I think you come across as quite patronising tbh.

ApproachingATunnel · 06/10/2016 14:36

I would suspect he just wants to fit in with the rest of the ppl at workplace and doesn't want to appear 'different' by having to talk to you in a different language. Not everyone feels comfortable making it obvious that they're from somewhere else. My guess is he would feel awkward practicing the language which is not understood by ppl sitting/working next to him.

BalloonSlayer · 06/10/2016 16:05

I have just been looking for the clip from the Fast Show where the guy thinks everyone fancies him but I can't find it!

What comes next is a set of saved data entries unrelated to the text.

Lemma region_after_least_aligned_witness :
  aligned (region_after 1000 5)
  /\ 1000 + sizeof_Region + 5 <= region_after 1000 5
  /\ region_after 1000 5 < 1000 + sizeof_Region + 5 + 4
  /\ (forall m, aligned m -> 1000 + sizeof_Region + 5 <= m ->
        region_after 1000 5 <= m).
Proof.
  apply (region_after_least_aligned 1000 5); concrete.
Defined.

Lemma region_ptr_data_back a : in_range a -> region_data (region_for_ptr a) = a.
Proof.
  intros Ha. unfold region_for_ptr, region_data.
  rewrite wrap_add_l.
  replace (a - sizeof_Region + sizeof_Region) with a by lia.
  apply wrap_small, Ha.
Qed.

(** X2.  The header and the payload of a region determine each other:
    [region_for_ptr] undoes [&region->data] and the other way round, for
    every 32-bit address (the subtraction and the addition wrap alike). *)
Theorem region_ptr_round_trip (a : Z) :
  in_range a ->
  region_for_ptr (region_data a) = a /\ region_data (region_for_ptr a) = a.
Proof.
  intros Ha. split; [apply region_for_ptr_data, Ha | apply region_ptr_data_back, Ha].
Qed.

Lemma region_ptr_round_trip_witness :
  region_for_ptr (region_data 2) = 2 /\ region_data (region_for_ptr 2) = 2.
Proof. apply (region_ptr_round_trip 2). concrete. Defined.

(** ** Growing the heap *)

Lemma new_page_count_ceil size :
  1 <= size < modulus ->
  new_page_count size = (size - 1) / PAGESIZE + 1
  /\ size <= new_page_count size * PAGESIZE
  /\ new_page_count size * PAGESIZE < size + PAGESIZE.
Proof.
  intros Hs. unfold new_page_count, PAGESIZE in *. rewrite modulus_eq in Hs.
  rewrite (wrap_small (size - 1)) by (unfold in_range; rewrite modulus_eq; lia).
  rewrite wrap_small.
  2:{ unfold in_range. rewrite modulus_eq.
      Z.to_euclidean_division_equations. lia. }
  split; [reflexivity|]. Z.to_euclidean_division_equations. lia.
Qed.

gembran · 06/10/2016 17:15

To those saying I'm arrogant because I said I was fairly attractive, sorry I don't know why I said it. I am nothing special, I certainly don't consider it, I just said it to provide context!

OP posts:
phillipp · 06/10/2016 17:36

I think the issue is that the two friends made it something it wasn't, or the Ops tone made it sound like something it wasn't.

He might have assumed it was a come on either from the friends reaction, the ops tone or both.

The fact that OP says that she was doing him a kindness, when she was actually asking him for a favour says a lot imo.

As does the fact that she is shocked he made it clear he wasn't interested, based on the fact that she is more attractive.

I think it's possible she came across wrong which is why the friends made a joke of it. He became uncomfortable and tried to head it off, ops ego is bruised.

Just one of those things. I can not see how any of it is his fault.

RebelRogue · 06/10/2016 17:45

Get over it and get over yourself

LiviaDrusillaAugusta · 06/10/2016 19:09

I think it was the fact that you made it clear you were attractive and he wasn't. That and the fact you clearly thought he should fancy you.

gembran · 06/10/2016 21:43

I didn't think that. I don't know why I mentioned it, it's probably not even true, it's a defensive thing because I'm insecure about how I loook (I've actually not had a boyfriend yet, I'm 22) and just feel really slighted and hurt when people respond to innocent comments in such a way.

There have been so many times when men may or may not have been hitting on me and I have responded to them with a smile, with impeccable politeness.

I am overreacting

OP posts:
gembran · 06/10/2016 21:43

Just resent the way it had to be such a big deal that he has a girlfriend, I do not care

OP posts:
Sunshineonacloudyday · 06/10/2016 22:24

You need thicker skin don't worry about it he's probably forgotten the whole thing by now. I used to worry about silly things and then as you get older and start a family well thats where the real worries begin. You have done nothing wrong and he's done nothing wrong. Move on its not a big deal it may feel like that but its not.

TheSultanofPingu · 07/10/2016 06:57

Don't you think that maybe your friends behaviour had something to do with the way he reacted though gembran?
He may have thought they were having a laugh at his expense, and was embarrassed.

Batteriesallgone · 07/10/2016 08:10

Seems like you do care an awful lot about something. Is this a case of the lady doth protest too much? Grin

HKHKHR · 07/10/2016 08:19

He told you he practices his language with his girlfriend. He doesn't want to practice with you. What's the big deal? Find a language club to practice at.

TheNaze73 · 07/10/2016 08:25

You're overthinking this OP.

Humiliated is a big word.

hostinthemaking · 07/10/2016 08:39

Would it not have been better to converse in your mutual second language? That way no one would have known what you were saying.

Marynary · 07/10/2016 08:40

I agree with others that you are over thinking this and I don't really get why you were humiliated. He was probably just responding to the childish sniggering of your colleagues but even if he did think you fancy him, so what? It's not a rejection (for all you know he may have been interested if he didn't have a girlfriend) but even if it was, why does it matter?

phillipp · 07/10/2016 11:44

I can't see where he made a big deal of saying he had a girlfriend.